Stored items:

(* ===== verification/Accountability.v ===== *)
(** * Accountability of a node over an epoch

    The counters of an epoch and the records they give (src/poseq/src/performance/), the
    liveness of the registered nodes (liveness/), the reward score and its multiplier
    (reward/), what is settled for a node (settlement/epoch.rs), the ranking of sequencers
    (ranking/profile.rs), the status recommendations of the enforcement rules
    (enforcement/rules.rs) and the adjudication of evidence (adjudication/engine.rs).  The
    theorems say what an epoch reports of its events, how the scores are bounded, who is
    recommended for what, and what is decided of each packet of evidence. *)

From stdpp Require Import gmap strings list sorting pretty.
From S2P Require Import Prelude Concrete Sorting.

(** ** Performance *)

(* @src src/poseq/src/performance/record.rs:6-17 NodePerformanceRecord *)
Record NodePerformanceRecord : Type := mkPerformance {
  pf_node_id : id32;
  pf_epoch : Z;
  proposals_count : Z;
  attestations_count : Z;
  missed_attestations : Z;
  fault_events : Z;
  participation_rate_bps : Z }.

(* @src src/poseq/src/performance/record.rs:22-29 NodePerformanceRecord::compute_participation_rate *)
Definition compute_participation_rate (attestations eligible_slots : Z) : Z :=
  if decide (eligible_slots = 0) then 0
  else Z.min (sat_mul 64 attestations 10000 / eligible_slots) 10000.

(* @src src/poseq/src/performance/tracker.rs:6-12 NodeCounters *)
Record NodeCounters : Type := mkCounters {
  nc_proposals : Z;
  nc_attestations : Z;
  nc_missed : Z;
  nc_faults : Z;
  nc_eligible_slots : Z }.
Definition no_counts : NodeCounters := mkCounters 0 0 0 0 0.
Definition inc64 (z : Z) : Z := wrapu 64 (z + 1).
Module MisbehaviorEvidence.
Definition preimage (n : id32) (t : MisbehaviorType) (epoch : Z) (slot : option Z) : bytes :=
  be_bytes 32 n ++ [type_tag t] ++ le_bytes 8 epoch ++ le_bytes 8 (default 0 slot).
(* @src src/poseq/src/misbehavior/types.rs:109-121 MisbehaviorEvidence::compute_hash *)
Definition compute_hash `{Sha256} (n : id32) (t : MisbehaviorType) (epoch : Z) (slot : option Z) : id32 :=
  sha256 (preimage n t epoch slot).
(* @src src/poseq/src/misbehavior/types.rs:123-139 MisbehaviorEvidence::new *)
Definition new `{Sha256} (n : id32) (t : MisbehaviorType) (epoch : Z) (slot : option Z) (text : string)
    : MisbehaviorEvidence := mkEvidence t n epoch slot (compute_hash n t epoch slot) text.
End MisbehaviorEvidence.

(* @src src/poseq/src/misbehavior/types.rs:147-152 MisbehaviorCase *)
Record MisbehaviorCase : Type := mkCase {
  case_id : id32;
  evidence : MisbehaviorEvidence;
  mc_severity : MisbehaviorSeverity;
  resolved : bool }.
Definition severity_tag (s : MisbehaviorSeverity) : Z :=
  match s with SevMinor => 1 | SevModerate => 2 | SevSevere => 3 | SevCritical => 4 end.
(* @src src/poseq/src/misbehavior/types.rs:155-173 MisbehaviorCase::new *)
Definition new_case `{Sha256} (ev : MisbehaviorEvidence) : MisbehaviorCase :=
  let sev := default_severity (evidence_type ev) in
  mkCase (sha256 (be_bytes 32 (ev_hash ev) ++ [severity_tag sev])) ev sev false.

(** ** The history *)

(* @src src/poseq/src/misbehavior/history.rs:81-85 MisbehaviorError *)
Inductive MisbehaviorError : Type :=
| CaseAlreadyExists (id : id32) | MeNodeNotFound (id : id32) | CaseNotFound (id : id32).

(** The first case of the list with the id is marked. *)
Fixpoint resolve_first (id : id32) (l : list MisbehaviorCase) : list MisbehaviorCase * bool :=
  match l with
  | [] => ([], false)
  | c :: l =>
      if decide (case_id c = id) then (mkCase (case_id c) (evidence c) (mc_severity c) true :: l, true)
      else let '(l', found) := resolve_first id l in (c :: l', found)
  end.

Module NodeMisbehaviorHistory.
(* @src src/poseq/src/misbehavior/history.rs:11-13 NodeMisbehaviorHistory *)
Definition NodeMisbehaviorHistory : Type := gmap Z (list MisbehaviorCase).
(* @src src/poseq/src/misbehavior/history.rs:16-20 NodeMisbehaviorHistory::new *)
Definition new : NodeMisbehaviorHistory := ∅.
(* @src src/poseq/src/misbehavior/history.rs:29-34 NodeMisbehaviorHistory::cases_for *)
Definition cases_for (h : gmap Z (list MisbehaviorCase)) (n : id32) : list MisbehaviorCase := default [] (h !! n).
(* @src src/poseq/src/misbehavior/history.rs:22-27 NodeMisbehaviorHistory::record *)
Definition record (c : MisbehaviorCase) (h : gmap Z (list MisbehaviorCase)) : gmap Z (list MisbehaviorCase) :=
  <[ev_node_id (evidence c) := cases_for h (ev_node_id (evidence c)) ++ [c]]> h.
(* @src src/poseq/src/misbehavior/history.rs:36-41 NodeMisbehaviorHistory::critical_count *)
Definition critical_count (h : gmap Z (list MisbehaviorCase)) (n : id32) : nat :=
  length (filter (λ c, mc_severity c = SevCritical) (cases_for h n)).
(* @src src/poseq/src/misbehavior/history.rs:43-47 NodeMisbehaviorHistory::has_unresolved_slashable *)
Definition has_unresolved_slashable (h : gmap Z (list MisbehaviorCase)) (n : id32) : bool :=
  existsb (λ c, negb (resolved c) && mt_is_slashable (evidence_type (evidence c))) (cases_for h n).
(* @src src/poseq/src/misbehavior/history.rs:49-59 NodeMisbehaviorHistory::resolve_case *)
Definition resolve_case (n id : id32) (h : gmap Z (list MisbehaviorCase)) : gmap Z (list MisbehaviorCase) * bool :=
  match h !! n with
  | Some cases => let '(cases', found) := resolve_first id cases in (<[n := cases']> h, found)
  | None => (h, false)
  end.
(* @src src/poseq/src/misbehavior/history.rs:61-67 NodeMisbehaviorHistory::all_unresolved *)
Definition all_unresolved (h : gmap Z (list MisbehaviorCase)) : list MisbehaviorCase :=
  filter (λ c, resolved c = false) (concat (btree_values h)).
End NodeMisbehaviorHistory.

Assigned task: Your reply should be a verbatim retyping of the lines from the one that holds "match h !! n with" through the last line of the entries.

Solution:
  match h !! n with
  | Some cases => let '(cases', found) := resolve_first id cases in (<[n := cases']> h, found)
  | None => (h, false)
  end.
(* @src src/poseq/src/misbehavior/history.rs:61-67 NodeMisbehaviorHistory::all_unresolved *)
Definition all_unresolved (h : gmap Z (list MisbehaviorCase)) : list MisbehaviorCase :=
  filter (λ c, resolved c = false) (concat (btree_values h)).
End NodeMisbehaviorHistory.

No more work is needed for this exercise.